What is being asked → With the records below as your source, retype each line exactly from the top down to the line that contains "Definition mk_begin (tx", and include that line.

START The input

(* ===== verification/Wal.v ===== *)
(** * The write-ahead log (storage/wal.go, storage/gob.go)

    Records, their byte encoding
    [[type 1B][txn 8B LE][payload len 4B LE][payload][crc32 4B LE]], the scan
    that reads them back and stops at the first torn or corrupt one, and the
    log file with [OpenWAL], [Append] and [Truncate].

    The payload of rows and schema changes is written by [encoding/gob], which
    enters as a codec with its documented contract: decoding an encoded value
    gives the value back. *)
From S2P Require Import Prelude Bytes GoStd Types Schema.

(** ** The gob codec: [gobEncode] and [gobDecode] *)
Class Gob (A : Type) := {
  gobEncode : A → list byte;
  gobDecode : list byte → option A;
  gob_roundtrip a : gobDecode (gobEncode a) = Some a }.

(** ** Data *)
Record SchemaChange := MkSchemaChange {
  sc_Create : bool; sc_Name : string; sc_Cols : list Column }.

Abbreviation row := (list Value).

Definition RecBegin : Z := 1.
Definition RecPut : Z := 2.
Definition RecDelete : Z := 3.
Definition RecCommit : Z := 4.
Definition RecCreate : Z := 5.
Definition RecDrop : Z := 6.

Definition maxPayload : Z := 64 * 2 ^ 20.

Record WalRecord := MkRecord {
  r_Type : Z; r_Txn : Z; r_TableID : Z; r_RowID : Z; r_Row : row;
  r_DDL : option SchemaChange }.

#[global] Instance SchemaChange_eq_dec : EqDecision SchemaChange.
Proof. solve_decision. Defined.
#[global] Instance WalRecord_eq_dec : EqDecision WalRecord.
Proof. solve_decision. Defined.

(** The record literals of the engine; a field that is not given is zero. *)
Definition mk_begin (tx : Z) : WalRecord := MkRecord RecBegin tx 0 0 [] None.
Definition mk_commit (tx : Z) : WalRecord := MkRecord RecCommit tx 0 0 [] None.
Definition mk_put (tx tid rid : Z) (r : row) : WalRecord := MkRecord RecPut tx tid rid r None.
Definition mk_delete (tx tid rid : Z) : WalRecord := MkRecord RecDelete tx tid rid [] None.
Definition mk_create (tx : Z) (sc : SchemaChange) : WalRecord :=
  MkRecord RecCreate tx 0 0 [] (Some sc).
Definition mk_drop (tx : Z) (sc : SchemaChange) : WalRecord :=
  MkRecord RecDrop tx 0 0 [] (Some sc).

Definition errMalformed : error := Errorf "tsql: malformed wal record" [].

(** The log as an object: the bytes of the file, the record counter, and
    whether the buffered writer has failed ([bufio.Writer] keeps its first
    error and returns it from every later write and flush). *)
Record WAL := MkWAL { w_file : list byte; w_Seq : Z; w_stuck : bool }.

(** What the operating system makes of one call: success, a write that fails
    after [n] of its bytes (a write that reports an error is short by at least
    one byte), or a failed [fsync]/[ftruncate]. *)
Inductive io := IoOk | IoWriteErr (n : nat) | IoSyncErr.

(** ** The log as the engine sees it

    The engine never looks at bytes: for it the log is a list of records that
    can be extended, read back and emptied. *)
Record Log := MkLog { l_recs : list WalRecord; l_Seq : Z; l_stuck : bool }.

END The input

Result of the exercise →
(* ===== verification/Wal.v ===== *)
(** * The write-ahead log (storage/wal.go, storage/gob.go)

    Records, their byte encoding
    [[type 1B][txn 8B LE][payload len 4B LE][payload][crc32 4B LE]], the scan
    that reads them back and stops at the first torn or corrupt one, and the
    log file with [OpenWAL], [Append] and [Truncate].

    The payload of rows and schema changes is written by [encoding/gob], which
    enters as a codec with its documented contract: decoding an encoded value
    gives the value back. *)
From S2P Require Import Prelude Bytes GoStd Types Schema.

(** ** The gob codec: [gobEncode] and [gobDecode] *)
Class Gob (A : Type) := {
  gobEncode : A → list byte;
  gobDecode : list byte → option A;
  gob_roundtrip a : gobDecode (gobEncode a) = Some a }.

(** ** Data *)
Record SchemaChange := MkSchemaChange {
  sc_Create : bool; sc_Name : string; sc_Cols : list Column }.

Abbreviation row := (list Value).

Definition RecBegin : Z := 1.
Definition RecPut : Z := 2.
Definition RecDelete : Z := 3.
Definition RecCommit : Z := 4.
Definition RecCreate : Z := 5.
Definition RecDrop : Z := 6.

Definition maxPayload : Z := 64 * 2 ^ 20.

Record WalRecord := MkRecord {
  r_Type : Z; r_Txn : Z; r_TableID : Z; r_RowID : Z; r_Row : row;
  r_DDL : option SchemaChange }.

#[global] Instance SchemaChange_eq_dec : EqDecision SchemaChange.
Proof. solve_decision. Defined.
#[global] Instance WalRecord_eq_dec : EqDecision WalRecord.
Proof. solve_decision. Defined.

(** The record literals of the engine; a field that is not given is zero. *)
Definition mk_begin (tx : Z) : WalRecord := MkRecord RecBegin tx 0 0 [] None.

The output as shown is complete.